Australia, child, communicable diseases, emerging infectious diseases, population surveillance, rare diseases

Abstract

Since 1993, the Australian Paediatric Surveillance Unit (APSU) has been conducting prospective national surveillance of rare conditions in Australian children, including communicable diseases and complications of communicable diseases. In 2024, fifteen communicable diseases and complications were under APSU surveillance: acute flaccid paralysis (AFP); congenital cytomegalovirus (cCMV) infection; dengue; severe acute hepatitis; neonatal/infant herpes simplex virus (HSV) infection; perinatal exposure to human immunodeficiency virus (HIV); paediatric HIV infection, juvenile-onset recurrent respiratory papillomatosis (JoRRP); severe complications of influenza (Flu); Japanese encephalitis virus infection; paediatric inflammatory multisystem syndrome temporally associated with SARS-CoV-2 (PIMS-TS); Q fever; congenital rubella infection/syndrome; congenital varicella syndrome; and neonatal varicella infection.
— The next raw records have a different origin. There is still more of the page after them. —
(* ===== verification/SchedulingPolicySafety.v ===== *)
(** What a pass over a SchedulingPolicy may do to the cluster-scoped objects,
    as statements about the calls it makes and their answers: whatever else
    happens in the cluster between two calls; and runs
    on an in-memory API server. *)
From stdpp Require Import base tactics strings list gmap.
From Stdlib Require Import ZArith Lia.
From S2P Require Import Prelude Trace GoLib GoTime Kube Cluster StorageAlerts GoJson V1beta1 SchedulingPolicy.

Open Scope Z_scope.

(** One entry per call, with its arguments and its answer. *)
Inductive Call : Type :=
| CGet (key : NamespacedName) (r : result apierr Policy)
| CUpdate (sp : Policy) (e : option apierr)
| CPatch (base sp : Policy) (r : result apierr Policy)
| CPCGet (name : string) (r : result apierr PriorityClass)
| CPCDelete (name uid : string) (e : option apierr)
| CPCApply (name : string) (f : PriorityClass -> PriorityClass) (e : option apierr)
| CQGet (gvk : GVK) (name : string) (r : result kinderr Queue)
| CQDelete (gvk : GVK) (name uid : string) (e : option apierr)
| CQApply (gvk : GVK) (name : string) (f : Queue -> Queue) (e : option apierr)
| CEvent (key : NamespacedName) (ev : Event).

Class TracedPolicies (W : Type) `{PA : PolicyApi W} := {
  calls : W -> list Call;
  c_get k w : calls (sp_get k w).2 = (calls w ++ [CGet k (sp_get k w).1])%list;
  c_update sp w : calls (sp_update sp w).2 = (calls w ++ [CUpdate sp (sp_update sp w).1])%list;
  c_patch b sp w : calls (sp_patch_status b sp w).2 = (calls w ++ [CPatch b sp (sp_patch_status b sp w).1])%list;
  c_pc_get n w : calls (pc_get n w).2 = (calls w ++ [CPCGet n (pc_get n w).1])%list;
  c_pc_delete n u w : calls (pc_delete n u w).2 = (calls w ++ [CPCDelete n u (pc_delete n u w).1])%list;
  c_pc_apply n f w : calls (pc_apply n f w).2 = (calls w ++ [CPCApply n f (pc_apply n f w).1])%list;
  c_q_get g n w : calls (q_get g n w).2 = (calls w ++ [CQGet g n (q_get g n w).1])%list;
  c_q_delete g n u w : calls (q_delete g n u w).2 = (calls w ++ [CQDelete g n u (q_delete g n u w).1])%list;
  c_q_apply g n f w : calls (q_apply g n f w).2 = (calls w ++ [CQApply g n f (q_apply g n f w).1])%list;
  c_event k e w : calls (sp_event k e w).2 = (calls w ++ [CEvent k e])%list
}.

(** ** What a pass has learnt *)

(** The policy as the server last answered it. *)
Definition answered (cur : option Policy) (c : Call) : option Policy :=
  match c with CGet _ (inr sp) | CPatch _ _ (inr sp) => Some sp | _ => cur end.
Definition held (h : list Call) : option Policy := foldl answered None h.

(** Nothing more of the recorded name is this policy's to delete: it is
    reserved, was not there, does not carry the policy's marks, or was
    deleted. *)
Definition class_released (h : list Call) (sp : Policy) (name : string) : Prop :=
  name = "" \/ reservedPriorityClassName name = true \/
  (exists e, CPCGet name (inl e) ∈ h /\ err_notfound e = true) \/
  (exists pc, CPCGet name (inr pc) ∈ h /\ markedBy (pc_Labels pc) sp = false) \/
  (exists uid e, CPCDelete name uid e ∈ h /\ ignore_not_found e = None).
(** For a queue also: no kind is known for the scheduler, or it is not
    installed. *)
Definition queue_released (h : list Call) (sp : Policy) (scheduler name : string) : Prop :=
  name = "" \/ reservedQueueName name = true \/ queueGVKFor scheduler = None \/
  exists gvk, queueGVKFor scheduler = Some gvk /\
  ((exists e, CQGet gvk name (inl e) ∈ h /\ (err_notfound (ke_err e) = true \/ ke_nomatch e = true)) \/
   (exists q, CQGet gvk name (inr q) ∈ h /\ markedBy (qu_Labels q) sp = false) \/
   (exists uid e, CQDelete gvk name uid e ∈ h /\ ignore_not_found e = None)).

(** The name was free when it was looked at. *)
Definition class_free (h : list Call) (name : string) : Prop :=
  name = "" \/ (reservedPriorityClassName name = false /\ exists e, CPCGet name (inl e) ∈ h /\ err_notfound e = true).
Definition queue_free (h : list Call) (scheduler name : string) : Prop :=
  name = "" \/ (reservedQueueName name = false /\
  exists gvk e, queueGVKFor scheduler = Some gvk /\ CQGet gvk name (inl e) ∈ h /\ err_notfound (ke_err e) = true).

(** ** What a pass may do, after the calls [h] *)

Section Permitted.
Context {W : Type} {PA : PolicyApi W}.

Definition permitted (h : list Call) (c : Call) : Prop :=
  match c with
  | CPCDelete name uid _ =>
    exists sp pc, held h = Some sp /\ pol_OwnedPriorityClass sp = name /\ name <> "" /\ reservedPriorityClassName name = false /\
      CPCGet name (inr pc) ∈ h /\ pc_UID pc = uid /\ markedBy (pc_Labels pc) sp = true
  | CPCApply name f _ =>
    exists sp, held h = Some sp /\ pol_OwnedPriorityClass sp = name /\ ps_PriorityClass (pol_Spec sp) = name /\ name <> "" /\
      reservedPriorityClassName name = false /\ f = class_of sp
  | CQDelete gvk name uid _ =>
    exists sp q, held h = Some sp /\ pol_OwnedQueue sp = name /\ name <> "" /\ reservedQueueName name = false /\
      queueGVKFor (pol_OwnedQueueScheduler sp) = Some gvk /\ CQGet gvk name (inr q) ∈ h /\ qu_UID q = uid /\ markedBy (qu_Labels q) sp = true
  | CQApply gvk name f _ =>
    exists sp, held h = Some sp /\ pol_OwnedQueue sp = name /\ ps_QueueName (pol_Spec sp) = name /\ name <> "" /\
      pol_OwnedQueueScheduler sp = ps_Scheduler (pol_Spec sp) /\ reservedQueueName name = false /\
      gvk = (queueGVKAndSpec sp).1 /\ f = queue_of sp
  | CPatch base sp _ =>
    held h = Some base /\ pol_Finalizers sp = pol_Finalizers base /\
    (pol_OwnedPriorityClass sp <> pol_OwnedPriorityClass base ->
       pol_OwnedPriorityClass sp = ps_PriorityClass (pol_Spec base) /\ class_free h (pol_OwnedPriorityClass sp) /\
       class_released h base (pol_OwnedPriorityClass base)) /\
    ((pol_OwnedQueue sp, pol_OwnedQueueScheduler sp) <> (pol_OwnedQueue base, pol_OwnedQueueScheduler base) ->
       (pol_OwnedQueue sp, pol_OwnedQueueScheduler sp) = wanted_queue base /\ queue_free h (pol_OwnedQueueScheduler sp) (pol_OwnedQueue sp) /\
       queue_released h base (pol_OwnedQueueScheduler base) (pol_OwnedQueue base))
  | CUpdate sp' _ =>
    exists sp, held h = Some sp /\
      (sp' = set_pol_finalizers sp (add_finalizer (pol_Finalizers sp) schedulingPolicyFinalizer) \/
       (sp' = set_pol_finalizers sp (remove_finalizer (pol_Finalizers sp) schedulingPolicyFinalizer) /\ pol_Deleting sp = true /\
        class_released h sp (pol_OwnedPriorityClass sp) /\ queue_released h sp (pol_OwnedQueueScheduler sp) (pol_OwnedQueue sp)))
  | _ => True
  end.

Fixpoint safe (h t : list Call) : Prop :=
  match t with [] => True | c :: t => permitted h c /\ safe (h ++ [c]) t end.

Lemma safe_app h t t' : safe h (t ++ t') <-> safe h t /\ safe (h ++ t) t'.
Proof.
  revert h. induction t as [|c t IH]; intros h; simpl; [rewrite app_nil_r; tauto|].
  rewrite IH, <- app_assoc. simpl. tauto.
Qed.

Lemma held_snoc h c : held (h ++ [c]) = answered (held h) c.
Proof. unfold held. by rewrite foldl_app. Qed.
Lemma held_app h t : held (h ++ t) = foldl answered (held h) t.
Proof. unfold held. by rewrite foldl_app. Qed.

End Permitted.

Section Safety.
Context {W : Type} {PA : PolicyApi W} {TP : TracedPolicies W}.

Abbreviation emits := (Trace.emits calls).
Abbreviation emits_ret := (Trace.emits_ret calls).
Abbreviation emits_bind := (Trace.emits_bind calls).
Abbreviation emits_call := (Trace.emits_call calls).
Abbreviation emits_op := (Trace.emits_op calls).

(** Membership of a call in the history it was just added to. *)
Ltac in_trace := rewrite ?elem_of_app, ?elem_of_cons; tauto.
Ltac call H := eapply emits_call; [intros; apply H|]; intros ?.

(** A part of a pass that leaves the policy as it was answered. *)
Definition steady (sp : Policy) (t : list Call) : Prop :=
  forall h, held h = Some sp -> safe h t /\ held (h ++ t) = Some sp.

Lemma releaseClass_calls sp : pol_OwnedPriorityClass sp <> "" ->
  emits (releasePriorityClass sp (pol_OwnedPriorityClass sp)) (fun e t =>
    steady sp t /\ (e = None -> forall h, class_released (h ++ t) sp (pol_OwnedPriorityClass sp))).
Proof.
  intros Hne. unfold releasePriorityClass. set (name := pol_OwnedPriorityClass sp) in *.
  destruct (reservedPriorityClassName name) eqn:Hr.
  { apply emits_ret. split; [by intros h Hh; rewrite app_nil_r|]. intros _ h. right. by left. }
  call c_pc_get. destruct a as [e|pc].
  - assert (steady sp [CPCGet name (inl e)]) as Hs by (intros h Hh; rewrite held_snoc; by simpl).
    destruct (err_notfound e) eqn:He; apply emits_ret; (split; [done|]); [|done].
    intros _ h. right; right; left. exists e. split; [in_trace|done].
  - destruct (markedBy (pc_Labels pc) sp) eqn:Hm; simpl negb; cbv iota.
    + call c_pc_delete.
      assert (steady sp [CPCGet name (inr pc); CPCDelete name (pc_UID pc) a]) as Hs.
      { intros h Hh. rewrite held_app. simpl. split; [|done]. split; [done|]. split; [|done].
        exists sp, pc. rewrite held_snoc. simpl. repeat split; try done. in_trace. }
      destruct (ignore_not_found a) eqn:Ei; apply emits_ret; (split; [done|]); [done|].
      intros _ h. right; right; right; right. exists (pc_UID pc), a. split; [in_trace|done].
    + apply emits_ret. split; [intros h Hh; rewrite held_snoc; by simpl|]. intros _ h. right; right; right; left. exists pc. split; [in_trace|done].
Qed.

Lemma releaseQueue_calls sp : pol_OwnedQueue sp <> "" ->
  emits (releaseQueue sp (pol_OwnedQueueScheduler sp) (pol_OwnedQueue sp)) (fun e t =>
    steady sp t /\ (e = None -> forall h, queue_released (h ++ t) sp (pol_OwnedQueueScheduler sp) (pol_OwnedQueue sp))).
Proof.
  intros Hne. unfold releaseQueue. set (name := pol_OwnedQueue sp) in *. set (sch := pol_OwnedQueueScheduler sp).
  destruct (reservedQueueName name) eqn:Hr.
  { apply emits_ret. split; [by intros h Hh; rewrite app_nil_r|]. intros _ h. right. by left. }
  destruct (queueGVKFor sch) as [gvk|] eqn:Hg.
  2:{ apply emits_ret. split; [by intros h Hh; rewrite app_nil_r|]. intros _ h. right. right. by left. }
  assert (forall h, (exists e, CQGet gvk name (inl e) ∈ h /\ (err_notfound (ke_err e) = true \/ ke_nomatch e = true)) \/
     (exists q, CQGet gvk name (inr q) ∈ h /\ markedBy (qu_Labels q) sp = false) \/
     (exists uid e, CQDelete gvk name uid e ∈ h /\ ignore_not_found e = None) -> queue_released h sp sch name) as Hrel.
  { intros h Hh. right. right. right. exists gvk. by split. }
  call c_q_get. destruct a as [e|q].
  - assert (steady sp [CQGet gvk name (inl e)]) as Hs by (intros h Hh; rewrite held_snoc; by simpl).
    destruct (err_notfound (ke_err e)) eqn:He; [|destruct (ke_nomatch e) eqn:Hn]; apply emits_ret; (split; [done|]); [| |done];
      intros _ h; apply Hrel; left; exists e; (split; [in_trace|auto]).
  - destruct (markedBy (qu_Labels q) sp) eqn:Hm; simpl negb; cbv iota.
    + call c_q_delete.
      assert (steady sp [CQGet gvk name (inr q); CQDelete gvk name (qu_UID q) a]) as Hs.
      { intros h Hh. rewrite held_app. simpl. split; [|done]. split; [done|]. split; [|done].
        exists sp, q. rewrite held_snoc. simpl. repeat split; try done. in_trace. }
      destruct (ignore_not_found a) eqn:Ei; apply emits_ret; (split; [done|]); [done|].
      intros _ h. apply Hrel. right; right. exists (qu_UID q), a. split; [in_trace|done].
    + apply emits_ret. split; [intros h Hh; rewrite held_snoc; by simpl|]. intros _ h. apply Hrel. right; left. exists q. split; [in_trace|done].
Qed.

Lemma class_released_mono h t sp name : class_released h sp name -> class_released (h ++ t) sp name.
Proof.
  assert (forall c, c ∈ h -> c ∈ (h ++ t)%list) as Hin by (intros c Hc; apply elem_of_app; by left).
  intros [H|[H|[(e & H & He)|[(pc & H & Hm)|(u & e & H & He)]]]].
  - by left.
  - right; by left.
  - right; right; left. exists e. auto.
  - right; right; right; left. exists pc. auto.
  - right; right; right; right. exists u, e. auto.
Qed.

(** A release that is due only for a name on record. *)
Lemma releaseClass_due sp :
  emits (if bool_decide (pol_OwnedPriorityClass sp = "") then mret None else releasePriorityClass sp (pol_OwnedPriorityClass sp)) (fun e t =>
    steady sp t /\ (e = None -> forall h, class_released (h ++ t) sp (pol_OwnedPriorityClass sp))).
Proof.
  case_bool_decide as E; [|by apply releaseClass_calls]. apply emits_ret. split; [by intros h Hh; rewrite app_nil_r|]. intros _ h. by left.
Qed.
Lemma releaseQueue_due sp :
  emits (if bool_decide (pol_OwnedQueue sp = "") then mret None else releaseQueue sp (pol_OwnedQueueScheduler sp) (pol_OwnedQueue sp)) (fun e t =>
    steady sp t /\ (e = None -> forall h, queue_released (h ++ t) sp (pol_OwnedQueueScheduler sp) (pol_OwnedQueue sp))).
Proof.
  case_bool_decide as E; [|by apply releaseQueue_calls]. apply emits_ret. split; [by intros h Hh; rewrite app_nil_r|]. intros _ h. by left.
Qed.

(** After a part of a pass with the answer [r], the policy is the one it was
    or the one that was answered. *)
Definition leads (sp : Policy) {X} (r : result X Policy) (t : list Call) : Prop :=
  forall h, held h = Some sp -> safe h t /\ held (h ++ t) = Some (match r with inl _ => sp | inr sp' => sp' end).

Lemma leads_steady {X} sp (x : X) t : steady sp t -> leads sp (inl x) t.
Proof. intros H h Hh. by apply H. Qed.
A total of 1,350 paediatricians and other child health specialists received the monthly APSU report card (97% electronically) in 2024. A total of 237 notifications were received, with 174 confirmed as incident cases after excluding duplicates, errors and prevalent (historic) cases not previously reported. The incident cases included: Flu (n = 34) – one child died and only two children had received influenza vaccination; JoRRP (n = 1); NVI (n = 1); cCMV (n = 26); HSV (n = 8) – neurological sequelae were common; perinatal exposure to HIV (n = 15) – no cases of mother-to-child transmission identified; and rare emerging diseases dengue (n = 4) and PIMS-TS (n = 2). The non-polio AFP rate of ≥ 1 case per 100,000 children aged < 15 years was again achieved. The APSU continues to be an important mechanism for obtaining enriched data on rare communicable diseases and their complications in Australian children, to better understand disease burden, and the effects of health interventions, over time.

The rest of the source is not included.